**What the task requires:**
In the listing beneath this line, copy exactly the lines starting with the one containing "- rewrite Ht." and going on through the one containing "unfold rank_frame. simpl. repeat".

*** Opening of Supplied material ***

Lemma stamp_hashtable_refines_witness : exists h h' rs (a : gmap Z Z * Z),
  hashtable_alloc true true 1 2 2 = Some h /\
  @crun _ _ _ (test_container false true true 2 2) hashtable_example h = Some (h', rs) /\
  exists ds, iterate (S (base.size a.1)) h' hashtable_iter_reset = Some ds /\ ds ≡ₚ (map_to_list a.1).*2.
Proof.
  eexists. destruct (stamp_hashtable_refines test_hash test_cmp false true true (fun k => k) test_cmp_norm test_hash_norm
    true true 1 2 2 _ hashtable_example ltac:(lia) ltac:(lia) eq_refl) as (h' & rs & a & H1 & _ & H2).
  exists h', rs, a. split_and!; [reflexivity|exact H1|exact H2].
Defined.

Lemma hashtable_example_values :
  (h ← hashtable_alloc true true 1 2 2;
   '(h, rs) ← @crun _ _ _ (test_container false true true 2 2) hashtable_example h;
   ds ← iterate 10 h hashtable_iter_reset; Some (rs, ds, numBucket h)) =
  Some ([1; 1; 1; 0; 0; 40; 1; 0; 2; 1; 10; 0], [40; 10; 90], 2).
Proof. vm_compute. reflexivity. Qed.

End Hashtable.
(** A waiter of either condition variable leaves the queue without a signal. *)
Definition spurious (t : tid) (s : state) : option state :=
  th ← threads s !! t;
  f ← inside th;
  let ix := Z.to_nat (index (Z.of_nat t) f) in
  e ← entries (barrierPtr s) !! ix;
  let awake q := filter (fun u => u <> t) q in
  e ← match lab f with
      | L_wait => Some (Node (count e) (countLock e) (awake (proceedCond e)) (proceedAllCond e))
      | L_wait_all => Some (Node (count e) (countLock e) (proceedCond e) (awake (proceedAllCond e)))
      | _ => None
      end;
  Some (State (Barrier (numThread (barrierPtr s)) (<[ix := e]> (entries (barrierPtr s)))) (threads s) (shared s)).

Definition step (a : action) (s : state) : option state :=
  match a with Step t => step_thread t s | Spurious t => spurious t s end.

(** The action wakes a waiter of [proceedAllCond] without a signal. *)
Definition wakes_all (a : action) (s : state) : bool :=
  match a with
  | Step _ => false
  | Spurious t =>
    match th ← threads s !! t; inside th with
    | Some f => match lab f with L_wait_all => true | _ => false end
    | None => false
    end
  end.

(** No action of the run does. *)
Fixpoint all_signalled (acts : list action) (s : state) : bool :=
  match acts with
  | [] => true
  | a :: acts => negb (wakes_all a s) && match step a s with Some s => all_signalled acts s | None => true end
  end.

(** The same condition, step by step. *)
Definition signalled_step (a : action) (s : state) : option state := if wakes_all a s then None else step a s.

Lemma run_signalled acts : forall s s', run step acts s = Some s' -> all_signalled acts s = true ->
  run signalled_step acts s = Some s'.
Proof.
  induction acts as [|a acts IH]; intros s s' Hr Ha; simpl in *; [done|]. unfold signalled_step.
  destruct (wakes_all a s); [done|]. destruct (step a s); simpl in *; [|done]. by apply IH.
Qed.

(** All threads outside, no call made yet. *)
Definition start (b : barrier_t) (g : G) (cs : list C) : state :=
  State (thread_barrier_init b) (Thread None 0 <$> cs) g.

End client.

Arguments thread : clear implicits.
Arguments state : clear implicits.

(** ** What a thread has done at a level

    Entry [(l, j)] of the tree, with [1 <= l <= L] for [2 ^ L] threads, is shared by the even thread
    [j * 2 ^ l] and the odd thread [j * 2 ^ l + 2 ^ (l - 1)].  The view of a thread at level [l] counts,
    over all calls, how often it incremented the counter, got past the wait, reset the counter,
    signalled [proceedAllCond] and woke up from it; the flags say what it is about to do. *)

Record view := View {
  v_up : Z; v_pass : Z; v_reset : Z; v_sig : Z; v_woken : Z;
  v_hold : bool; v_wait : bool; v_wait_all : bool; v_signal : bool; v_fresh : bool }.

Definition going_down (l : label) : bool :=
  match l with L_down | L_reset | L_sig_all | L_unlock_down => true | _ => false end.
Definition incremented (l : label) : bool := match l with L_lock | L_inc => false | _ => true end.
Definition has_reset (l : label) : bool := match l with L_sig_all | L_unlock_down => true | _ => false end.
Definition holding (l : label) : bool :=
  match l with L_lock | L_wait | L_wait_all | L_down => false | _ => true end.
Definition odd_label (l : label) : bool :=
  match l with L_sig | L_sleep | L_wait_all | L_unlock_all => true | _ => false end.
Definition code (l : label) : nat :=
  match l with
  | L_lock => 0 | L_inc => 1 | L_test => 2 | L_wait => 3 | L_unlock => 4 | L_sig => 5 | L_sleep => 6
  | L_wait_all => 7 | L_unlock_all => 8 | L_down => 9 | L_reset => 10 | L_sig_all => 11
  | L_unlock_down => 12
  end.
Definition is_label (l l' : label) : bool := Nat.eqb (code l) (code l').

Definition frame_view (li k : Z) (f : frame) : view :=
  let i := var_i f in
  let down := going_down (lab f) in
  let here := li =? i in
  View
    (k + Z.b2z (down || (li <? i) || here && incremented (lab f)))
    (k + Z.b2z (down || (li <? i) || here && is_label (lab f) L_unlock))
    (k + Z.b2z (down && ((i <? li) || here && has_reset (lab f))))
    (k + Z.b2z (down && ((i <? li) || here && is_label (lab f) L_unlock_down)))
    (k + Z.b2z (down && (i <? li) || here && is_label (lab f) L_unlock_all))
    (here && holding (lab f)) (here && is_label (lab f) L_wait) (here && is_label (lab f) L_wait_all)
    (here && is_label (lab f) L_sig) (here && (is_label (lab f) L_sig || is_label (lab f) L_sleep)).
Lemma total_spurious s t s' : inv s -> signalled_step cstep (Spurious t) s = Some s' ->
  total s' <= total s + 2 /\ threads s' = threads s /\ shared s' = shared s.
Proof.
  intros Hs H. apply spurious_wait in H as (i & b & k & c & e & Ht & He & ->). split_and!; try done.
  destruct (inv_ok s Hs t _ Ht) as (l & Hi & Hl & H1 & Hb & Hm). simpl in *. subst i b.
  unfold total. simpl. set (s' := State _ _ _).
  assert (Hr : forall u, rank s' u <= rank s u + (if decide (u = t) then 2 else 0)).
  { intros u. unfold rank. simpl. destruct (decide (u = t)) as [->|Hne].
    - rewrite Ht. simpl. unfold entry_of. simpl. rewrite list_lookup_insert_eq, He by by eapply lookup_lt_Some.
      unfold rank_frame. simpl. repeat case_bool_decide; repeat case_match; lia.
    - destruct (threads s !! u) as [[[fu|] ku cu]|] eqn:Hu; simpl; try lia.
      unfold entry_of. simpl. destruct (decide (Z.to_nat (index (Z.of_nat t) (Frame L_wait (2 ^ l) (base_of l)))
        = Z.to_nat (index (Z.of_nat u) fu))) as [Heq|]; [|rewrite list_lookup_insert_ne by done; lia].
      rewrite <- Heq, list_lookup_insert_eq, He by by eapply lookup_lt_Some. simpl.
      unfold rank_frame. simpl. destruct (lab fu); try lia.
      rewrite (bool_decide_ext (u ∈ filter (fun v => v <> t) (proceedCond e)) (u ∈ proceedCond e)); [lia|].
      rewrite list_elem_of_filter. naive_solver. }
  transitivity (zsum (fun u => rank s u + (if decide (u = t) then 2 else 0)) (seq 0 (length (threads s)))).
  { apply zsum_le. intros. apply Hr. }
  rewrite zsum_add. apply Z.add_le_mono_l, zsum_at; [lia|apply NoDup_seq].
Qed.

End steps.
End tree.

(** [thread_barrier_alloc] accepts the powers of two. *)
Lemma pos_pop_1 p : pos_pop p = 1 -> exists k, 0 <= k /\ Zpos p = 2 ^ k.
Proof.
  induction p as [p IH|p IH|]; simpl; intros H.
  - pose proof (Z_pop_pos (Zpos p) ltac:(lia)). simpl in *. lia.
  - destruct (IH H) as (k & Hk & Hp). exists (k + 1). split; [lia|].
    rewrite (pow2_split (k + 1)), Z.add_simpl_r by lia. lia.
  - by exists 0.
Qed.
(** The state between calls: [base] was allocated by others, [given] was given out, and at most as
    many regions were lost as requests were refused since [r0]. *)
Record inv (nt nc growth : Z) (base : list region) (r0 : nat) (given : list region) (w : world) : Prop := {
  inv_heap : heap_ok (live w);
  inv_state : exists g pa rows leak,
    global_memoryPtr w = Some (mkMemory g pa (full_row <$> rows) (Some nt) (Some nc)) /\
    Z.of_nat (length rows) = nt /\ Forall (fun x => Z.of_nat (length (snd x)) = nc) rows /\
    Forall (fun p => pool_ok W p /\ blockGrowthFactor p = growth) (pools_of rows) /\
    live w ≡ₚ leak ++ base ++ regions g pa nt nc rows /\ (r0 + length leak <= refused w)%nat /\
    Forall (covered (pools_of rows)) given;
  inv_given : apart given }.

Lemma pools_of_middle R1 a P1 p P2 R2 :
  pools_of (R1 ++ (a, P1 ++ p :: P2) :: R2) ≡ₚ p :: (pools_of R1 ++ P1 ++ P2 ++ pools_of R2).
Proof. unfold pools_of. rewrite bind_app, bind_cons. simpl. solve_Permutation. Qed.

Lemma regions_middle g pa nt nc R1 a P1 p P2 R2 :
  regions g pa nt nc (R1 ++ (a, P1 ++ p :: P2) :: R2) ≡ₚ pool_regions p ++
    (((pools_of R1 ++ P1 ++ P2 ++ pools_of R2) ≫= pool_regions) ++
     (row_region nc <$> R1) ++ row_region nc (a, []) :: (row_region nc <$> R2) ++ [(pa, nt * word_size W); (g, sizeof_memory W)]).
Proof.
  unfold regions. rewrite pools_of_middle, bind_cons, fmap_app, fmap_cons. unfold row_region at 2. simpl. solve_Permutation.
Qed.

Lemma find_pool nt nc (rows : list (Z * list pool_t)) t c :
  Z.of_nat (length rows) = nt -> Forall (fun x => Z.of_nat (length (snd x)) = nc) rows -> 0 <= t < nt -> 0 <= c < nc ->
  exists R1 a P1 p P2 R2, rows = R1 ++ (a, P1 ++ p :: P2) :: R2 /\ t = Z.of_nat (length R1) /\ c = Z.of_nat (length P1).
Proof.
  intros Hl Hf Ht Hc. destruct (lookup_lt_is_Some_2 rows (Z.to_nat t)) as [[a ps] Hr]; [lia|].
  rewrite Forall_lookup in Hf. specialize (Hf _ _ Hr). simpl in Hf.
  destruct (lookup_lt_is_Some_2 ps (Z.to_nat c)) as [p Hp]; [lia|].
  apply list_elem_of_split_length in Hr as (R1 & R2 & -> & HR), Hp as (P1 & P2 & -> & HP).
  exists R1, a, P1, p, P2, R2. split_and!; [done|lia|lia].
Qed.

Lemma covered_keeps ps p p' r : keeps p p' -> covered (p :: ps) r -> covered (p' :: ps) r.
Proof.
  intros Hk (q & b & Hq & Hb & Hw). apply elem_of_cons in Hq as [->|Hq].
  - destruct (Hk b Hb) as (b' & Hb' & Hc & Hs). exists p', b'. split_and!; [left|done|].
    unfold within, used in *. simpl in *. rewrite Hc. lia.
  - exists q, b. split_and!; [by right|done|done].
Qed.

#[global] Instance covered_perm : Proper ((≡ₚ) ==> eq ==> iff) covered.
Proof. intros l k HP r ? <-. unfold covered. by setoid_rewrite HP. Qed.

Lemma within_trans x y z : within x y -> within y z -> within x z.
Proof. unfold within. lia. Qed.
(* ===== verification/StampAvlTree.v ===== *)
(** * The height-balanced tree: heaps, trees and rotations

    The nodes of a tree are a list of cells, up to permutation; [holds] relates a heap to such
    a list.  On cells the loads and stores of the code are evaluated step by step.  Rotations and the
    adjustment of balances are steps on algebraic trees, and what they do to heights is proved on
    the trees alone. *)

From S2P Require Import Prelude StampAvl.
Import Avl.

Module AvlTree.

(** ** Heaps *)

Definition cell : Type := Z * jsw_avlnode_t.

(** The heap has the cells [cs]; elsewhere it is [Fr]. *)
Record holds (Fr : Z -> option jsw_avlnode_t) (h : heap) (cs : list cell) : Prop := {
  h_nodup : NoDup cs.*1;
  h_null : NULL ∉ cs.*1;
  h_cells : forall x n, (x, n) ∈ cs -> h !! x = Some n;
  h_frame : forall z, z ∉ cs.*1 -> h !! z = Fr z }.

#[global] Instance holds_perm Fr h : Proper ((≡ₚ) ==> iff) (holds Fr h).
Proof.
  assert (H : forall l k, l ≡ₚ k -> holds Fr h l -> holds Fr h k).
  { intros l k HP [H1 H2 H3 H4]. split.
    - by rewrite <- HP.
    - by rewrite <- HP.
    - intros x n. rewrite <- HP. apply H3.
    - intros z. rewrite <- HP. apply H4. }
  intros l k HP. split; apply H; [done|by symmetry].
Qed.

Section heap.
Context {Fr : Z -> option jsw_avlnode_t} {h : heap}.

Lemma holds_lookup x n cs : holds Fr h ((x, n) :: cs) -> h !! x = Some n.
Proof. intros H. apply (h_cells _ _ _ H). left. Qed.

Lemma ld_first {A} (f : jsw_avlnode_t -> A) x n cs : holds Fr h ((x, n) :: cs) -> ld f x h = Some (f n).
Proof. intros H. unfold ld. by rewrite (holds_lookup _ _ _ H). Qed.

Lemma holds_update x n n' cs : holds Fr h ((x, n) :: cs) -> holds Fr (<[x := n']> h) ((x, n') :: cs).
Proof.
  intros [H1 H2 H3 H4]. simpl in *. apply NoDup_cons in H1 as [Hx H1]. split; simpl.
  - by apply NoDup_cons.
  - done.
  - intros y k Hy. apply elem_of_cons in Hy as [[= -> ->]|Hy]; [by rewrite lookup_insert_eq|].
    rewrite lookup_insert_ne; [apply H3; by right|]. intros ->. apply Hx. by apply (list_elem_of_fmap_2 fst _ (y, k)).
  - intros z Hz. rewrite lookup_insert_ne; [by apply H4|]. intros ->. apply Hz. left.
Qed.

Lemma st_first f x n cs : holds Fr h ((x, n) :: cs) -> exists h', st f x h = Some h' /\ holds Fr h' ((x, f n) :: cs).
Proof. intros H. eexists. split; [unfold st; by rewrite (holds_lookup _ _ _ H)|]. by eapply holds_update. Qed.

Lemma holds_alloc x n cs : x <> NULL -> h !! x = None -> holds Fr h cs -> holds Fr (<[x := n]> h) ((x, n) :: cs).
Proof.
  intros Hx Hn [H1 H2 H3 H4].
  assert (Hnot : x ∉ cs.*1).
  { intros ([y k] & -> & Hin)%list_elem_of_fmap. simpl in Hn. by rewrite (H3 _ _ Hin) in Hn. }
  split; simpl.
  - by apply NoDup_cons.
  - apply not_elem_of_cons. by split.
  - intros y k Hy. apply elem_of_cons in Hy as [[= -> ->]|Hy]; [by rewrite lookup_insert_eq|].
    rewrite lookup_insert_ne; [by apply H3|]. intros ->. apply Hnot. by apply (list_elem_of_fmap_2 fst _ (y, k)).
  - intros z Hz. apply not_elem_of_cons in Hz as [Hz Hz']. rewrite lookup_insert_ne by done. by apply H4.
Qed.

End heap.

*** Close of Supplied material ***

**Solution to this problem:**
    - rewrite Ht. simpl. unfold entry_of. simpl. rewrite list_lookup_insert_eq, He by by eapply lookup_lt_Some.
      unfold rank_frame. simpl. repeat case_bool_decide; repeat case_match; lia.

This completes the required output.